Top of Source material
(** X16. On the history page a dismissed dialog does nothing: when the
    prompt of the Edit button is cancelled or answered with an empty or
    white-space-only text, and when the confirmation of the Delete button is
    declined, no request is sent and the thoughts stay as they are. *)
Theorem dismissed_dialogs_do_nothing
  (fetch : DailyThought.FetchRequest -> DailyThought.FetchResponse)
  (answer : option JsString) (thought : Thought) (st : ThoughtsPage.State) :
  match answer with
  | None => True
  | Some newText => trim newText = []
  end ->
  ThoughtsPage.onEdit fetch answer thought st = (st, [])
  /\ ThoughtsPage.onDelete fetch false thought st = (st, []).
Proof.
  intros Hanswer. split; [|reflexivity].
  unfold ThoughtsPage.onEdit. destruct answer as [newText|]; [|reflexivity].
  rewrite Hanswer. cbn [JsString_eqb]. rewrite orb_true_r. reflexivity.
Qed.

(** The prompt is answered with blanks. *)
Lemma dismissed_dialogs_do_nothing_witness :
  ThoughtsPage.onEdit accepting (Some blank) hello history = (history, [])
  /\ ThoughtsPage.onDelete accepting false hello history = (history, []).
Proof.
  exact (dismissed_dialogs_do_nothing accepting (Some blank) hello history eq_refl).
Defined.

(** X17. A successful edit on the history page changes texts only: the PUT
    carries the new text and the thought's own competencies, and afterwards
    the ids, the times and the competencies of the thoughts are column for
    column what they were, every thought of that id has the new text, and
    the thoughts of other ids are untouched. *)
Theorem page_edit_changes_text_only
  (fetch : DailyThought.FetchRequest -> DailyThought.FetchResponse)
  (newText : JsString) (thought : Thought) (st : ThoughtsPage.State) :
  trim newText <> [] ->
  let req :=
    {| DailyThought.url := js "/api/entry/" ++ Number_toString (t_id thought);
       DailyThought.method := js "PUT";
       DailyThought.body :=
         Some {| DailyThought.b_text := newText;
                 DailyThought.b_competencyIDs := t_competencies thought |} |} in
  DailyThought.ok (fetch req) = true ->
  let after := ThoughtsPage.thoughts (fst (ThoughtsPage.onEdit fetch (Some newText) thought st)) in
  snd (ThoughtsPage.onEdit fetch (Some newText) thought st) = [DailyThought.Fetch req]
  /\ map t_id after = map t_id (ThoughtsPage.thoughts st)
  /\ map t_time after = map t_time (ThoughtsPage.thoughts st)
  /\ map t_competencies after = map t_competencies (ThoughtsPage.thoughts st)
  /\ (forall t, In t after -> t_id t = t_id thought -> t_text t = newText)
  /\ filter (fun t => negb (t_id t =? t_id thought)) after
     = filter (fun t => negb (t_id t =? t_id thought)) (ThoughtsPage.thoughts st).
Proof.
  intros Hfull req Hok after. subst after.
  unfold ThoughtsPage.onEdit. fold req.
  rewrite (trim_truthy _ Hfull), (JsString_eqb_false _ _ Hfull), Hok.
  cbn [negb orb fst snd ThoughtsPage.setThoughts ThoughtsPage.thoughts].
  split; [reflexivity|].
  split; [rewrite map_map; apply map_ext; intros t;
          destruct (t_id t =? t_id thought); reflexivity|].
  split; [rewrite map_map; apply map_ext; intros t;
          destruct (t_id t =? t_id thought); reflexivity|].
  split; [rewrite map_map; apply map_ext; intros t;
          destruct (t_id t =? t_id thought); reflexivity|].
  split.
  - intros t Hin Hid. apply in_map_iff in Hin. destruct Hin as [t0 [Ht0 _]].
    destruct (t_id t0 =? t_id thought) eqn:H0; subst t; [reflexivity|].
    apply Z.eqb_neq in H0. contradiction.
  - induction (ThoughtsPage.thoughts st) as [|a l IH]; simpl; [reflexivity|].
    destruct (t_id a =? t_id thought) eqn:Ha; simpl; rewrite Ha; simpl;
      rewrite IH; reflexivity.
Qed.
Bottom of Source material
Exercise:
Print the lines above from the one with "thought st = (st, [])." through the one with "(** X17. A successful", both included, exactly as written and nothing more.

Expected answer:
  /\ ThoughtsPage.onDelete fetch false thought st = (st, []).
Proof.
  intros Hanswer. split; [|reflexivity].
  unfold ThoughtsPage.onEdit. destruct answer as [newText|]; [|reflexivity].
  rewrite Hanswer. cbn [JsString_eqb]. rewrite orb_true_r. reflexivity.
Qed.

(** The prompt is answered with blanks. *)
Lemma dismissed_dialogs_do_nothing_witness :
  ThoughtsPage.onEdit accepting (Some blank) hello history = (history, [])
  /\ ThoughtsPage.onDelete accepting false hello history = (history, []).
Proof.
  exact (dismissed_dialogs_do_nothing accepting (Some blank) hello history eq_refl).
Defined.

(** X17. A successful edit on the history page changes texts only: the PUT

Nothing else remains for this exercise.